Work to be completed
Search term "active": please copy every line of the records below that contains it.
* * * * * * * * *
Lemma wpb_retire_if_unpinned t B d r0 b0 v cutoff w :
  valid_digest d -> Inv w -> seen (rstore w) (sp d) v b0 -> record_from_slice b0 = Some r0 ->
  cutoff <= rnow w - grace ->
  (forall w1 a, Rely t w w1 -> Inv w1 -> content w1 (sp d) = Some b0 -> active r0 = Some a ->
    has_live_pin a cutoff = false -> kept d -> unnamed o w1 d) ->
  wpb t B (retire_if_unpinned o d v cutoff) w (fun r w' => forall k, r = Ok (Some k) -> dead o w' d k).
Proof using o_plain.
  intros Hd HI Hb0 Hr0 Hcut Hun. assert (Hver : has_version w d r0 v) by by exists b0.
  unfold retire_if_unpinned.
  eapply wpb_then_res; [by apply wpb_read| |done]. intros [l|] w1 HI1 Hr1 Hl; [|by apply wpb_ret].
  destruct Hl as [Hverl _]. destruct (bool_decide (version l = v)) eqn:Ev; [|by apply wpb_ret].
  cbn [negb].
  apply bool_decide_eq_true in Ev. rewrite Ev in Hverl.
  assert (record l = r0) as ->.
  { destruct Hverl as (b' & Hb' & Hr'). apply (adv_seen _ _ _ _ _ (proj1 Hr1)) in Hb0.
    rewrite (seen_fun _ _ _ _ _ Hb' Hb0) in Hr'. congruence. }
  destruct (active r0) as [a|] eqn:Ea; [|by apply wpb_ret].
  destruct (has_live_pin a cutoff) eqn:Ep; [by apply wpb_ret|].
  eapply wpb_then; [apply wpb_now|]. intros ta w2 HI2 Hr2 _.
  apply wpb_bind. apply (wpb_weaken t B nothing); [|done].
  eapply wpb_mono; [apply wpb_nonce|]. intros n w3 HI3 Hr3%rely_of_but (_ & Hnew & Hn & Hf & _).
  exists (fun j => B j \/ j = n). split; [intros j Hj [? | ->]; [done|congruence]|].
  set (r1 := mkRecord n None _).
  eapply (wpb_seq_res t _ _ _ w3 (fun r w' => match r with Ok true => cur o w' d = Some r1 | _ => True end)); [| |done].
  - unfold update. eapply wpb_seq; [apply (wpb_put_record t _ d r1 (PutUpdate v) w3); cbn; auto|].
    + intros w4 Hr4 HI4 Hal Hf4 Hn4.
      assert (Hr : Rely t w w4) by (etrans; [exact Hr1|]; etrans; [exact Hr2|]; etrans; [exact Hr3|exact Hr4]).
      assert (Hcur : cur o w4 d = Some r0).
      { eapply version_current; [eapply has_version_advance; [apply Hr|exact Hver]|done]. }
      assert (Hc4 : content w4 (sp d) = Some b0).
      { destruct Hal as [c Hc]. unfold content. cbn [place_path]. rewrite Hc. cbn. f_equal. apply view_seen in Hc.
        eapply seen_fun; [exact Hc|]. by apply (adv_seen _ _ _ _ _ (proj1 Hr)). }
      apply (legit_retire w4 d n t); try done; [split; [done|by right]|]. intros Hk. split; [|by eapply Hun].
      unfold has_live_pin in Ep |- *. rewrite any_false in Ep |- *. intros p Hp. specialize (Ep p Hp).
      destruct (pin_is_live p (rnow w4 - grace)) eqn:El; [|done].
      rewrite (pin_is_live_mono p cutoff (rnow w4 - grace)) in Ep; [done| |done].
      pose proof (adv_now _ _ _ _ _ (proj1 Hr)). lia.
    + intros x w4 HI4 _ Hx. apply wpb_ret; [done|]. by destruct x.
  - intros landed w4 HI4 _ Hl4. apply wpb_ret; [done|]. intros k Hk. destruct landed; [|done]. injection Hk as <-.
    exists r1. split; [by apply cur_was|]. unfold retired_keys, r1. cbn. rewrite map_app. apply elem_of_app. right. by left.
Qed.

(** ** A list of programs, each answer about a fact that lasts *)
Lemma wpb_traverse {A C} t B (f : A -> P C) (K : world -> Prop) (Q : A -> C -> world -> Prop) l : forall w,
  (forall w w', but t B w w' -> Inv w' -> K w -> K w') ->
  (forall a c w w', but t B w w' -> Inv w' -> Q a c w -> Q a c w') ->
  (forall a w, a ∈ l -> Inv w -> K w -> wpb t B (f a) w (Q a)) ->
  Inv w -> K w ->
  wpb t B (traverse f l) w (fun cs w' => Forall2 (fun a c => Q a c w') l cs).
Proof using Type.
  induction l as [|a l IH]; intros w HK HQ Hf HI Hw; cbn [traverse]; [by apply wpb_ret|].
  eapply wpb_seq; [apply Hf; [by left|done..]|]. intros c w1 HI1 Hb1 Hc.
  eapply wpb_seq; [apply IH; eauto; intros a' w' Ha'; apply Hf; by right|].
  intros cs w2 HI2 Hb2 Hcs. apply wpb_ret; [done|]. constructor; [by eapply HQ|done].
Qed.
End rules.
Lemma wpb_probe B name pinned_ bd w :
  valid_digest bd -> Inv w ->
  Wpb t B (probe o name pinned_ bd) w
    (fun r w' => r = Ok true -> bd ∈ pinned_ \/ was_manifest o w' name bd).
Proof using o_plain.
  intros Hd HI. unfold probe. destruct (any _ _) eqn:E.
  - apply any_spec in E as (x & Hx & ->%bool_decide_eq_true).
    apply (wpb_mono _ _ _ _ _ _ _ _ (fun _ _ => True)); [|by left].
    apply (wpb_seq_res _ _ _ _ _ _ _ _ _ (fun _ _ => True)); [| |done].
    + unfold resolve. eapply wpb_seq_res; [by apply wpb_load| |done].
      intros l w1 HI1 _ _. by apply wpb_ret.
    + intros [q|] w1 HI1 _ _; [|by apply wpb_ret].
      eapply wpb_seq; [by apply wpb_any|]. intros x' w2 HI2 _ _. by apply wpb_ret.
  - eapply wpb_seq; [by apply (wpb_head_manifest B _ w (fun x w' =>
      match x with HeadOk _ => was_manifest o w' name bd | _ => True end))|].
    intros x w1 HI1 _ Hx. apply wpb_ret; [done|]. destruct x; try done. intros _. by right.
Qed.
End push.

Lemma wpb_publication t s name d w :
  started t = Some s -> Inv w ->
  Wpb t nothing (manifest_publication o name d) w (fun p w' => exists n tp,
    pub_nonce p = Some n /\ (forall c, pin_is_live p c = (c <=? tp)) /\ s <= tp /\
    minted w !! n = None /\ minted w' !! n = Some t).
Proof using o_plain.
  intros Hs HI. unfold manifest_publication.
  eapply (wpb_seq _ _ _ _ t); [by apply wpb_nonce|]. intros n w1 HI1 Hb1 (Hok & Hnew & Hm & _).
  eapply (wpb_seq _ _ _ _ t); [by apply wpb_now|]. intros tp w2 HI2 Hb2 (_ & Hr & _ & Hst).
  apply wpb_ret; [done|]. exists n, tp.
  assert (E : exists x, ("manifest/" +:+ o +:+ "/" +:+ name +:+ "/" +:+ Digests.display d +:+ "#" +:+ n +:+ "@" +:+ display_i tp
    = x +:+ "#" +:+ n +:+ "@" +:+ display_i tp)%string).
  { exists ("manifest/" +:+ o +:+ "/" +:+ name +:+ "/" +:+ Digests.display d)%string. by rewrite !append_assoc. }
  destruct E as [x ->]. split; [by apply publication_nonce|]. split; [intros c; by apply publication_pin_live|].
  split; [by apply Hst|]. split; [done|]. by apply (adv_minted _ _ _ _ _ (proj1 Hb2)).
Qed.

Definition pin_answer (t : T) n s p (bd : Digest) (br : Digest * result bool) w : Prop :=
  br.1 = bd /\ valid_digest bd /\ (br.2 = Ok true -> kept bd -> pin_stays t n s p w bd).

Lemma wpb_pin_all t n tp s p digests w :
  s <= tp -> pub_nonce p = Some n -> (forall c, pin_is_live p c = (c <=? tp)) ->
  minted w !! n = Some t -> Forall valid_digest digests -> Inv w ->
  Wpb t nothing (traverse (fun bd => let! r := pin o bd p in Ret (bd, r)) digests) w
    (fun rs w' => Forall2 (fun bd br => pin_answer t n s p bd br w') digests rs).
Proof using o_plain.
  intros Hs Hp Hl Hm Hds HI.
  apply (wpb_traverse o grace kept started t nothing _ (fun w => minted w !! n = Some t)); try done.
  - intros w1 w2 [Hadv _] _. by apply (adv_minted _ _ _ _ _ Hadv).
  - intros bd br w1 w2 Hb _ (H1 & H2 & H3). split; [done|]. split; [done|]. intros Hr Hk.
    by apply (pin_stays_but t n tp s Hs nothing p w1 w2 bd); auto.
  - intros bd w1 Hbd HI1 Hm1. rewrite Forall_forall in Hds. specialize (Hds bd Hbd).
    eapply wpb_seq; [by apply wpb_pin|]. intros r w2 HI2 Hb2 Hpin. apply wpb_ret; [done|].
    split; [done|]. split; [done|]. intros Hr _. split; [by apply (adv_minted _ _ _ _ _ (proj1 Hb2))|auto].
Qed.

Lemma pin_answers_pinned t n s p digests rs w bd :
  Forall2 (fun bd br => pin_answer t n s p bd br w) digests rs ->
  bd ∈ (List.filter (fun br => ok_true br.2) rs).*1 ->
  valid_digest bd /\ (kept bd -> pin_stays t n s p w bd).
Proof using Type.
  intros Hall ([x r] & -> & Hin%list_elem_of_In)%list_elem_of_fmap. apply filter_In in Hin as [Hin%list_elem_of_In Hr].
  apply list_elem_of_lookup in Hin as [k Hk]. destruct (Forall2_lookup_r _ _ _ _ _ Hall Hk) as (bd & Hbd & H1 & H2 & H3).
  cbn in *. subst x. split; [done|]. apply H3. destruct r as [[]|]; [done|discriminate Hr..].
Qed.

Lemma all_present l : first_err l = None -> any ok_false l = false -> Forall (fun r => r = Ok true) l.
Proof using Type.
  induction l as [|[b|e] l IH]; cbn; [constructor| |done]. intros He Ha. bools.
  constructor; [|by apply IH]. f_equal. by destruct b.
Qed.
* * * * * * * * *
Answer box
  (forall w1 a, Rely t w w1 -> Inv w1 -> content w1 (sp d) = Some b0 -> active r0 = Some a ->
  destruct (active r0) as [a|] eqn:Ea; [|by apply wpb_ret].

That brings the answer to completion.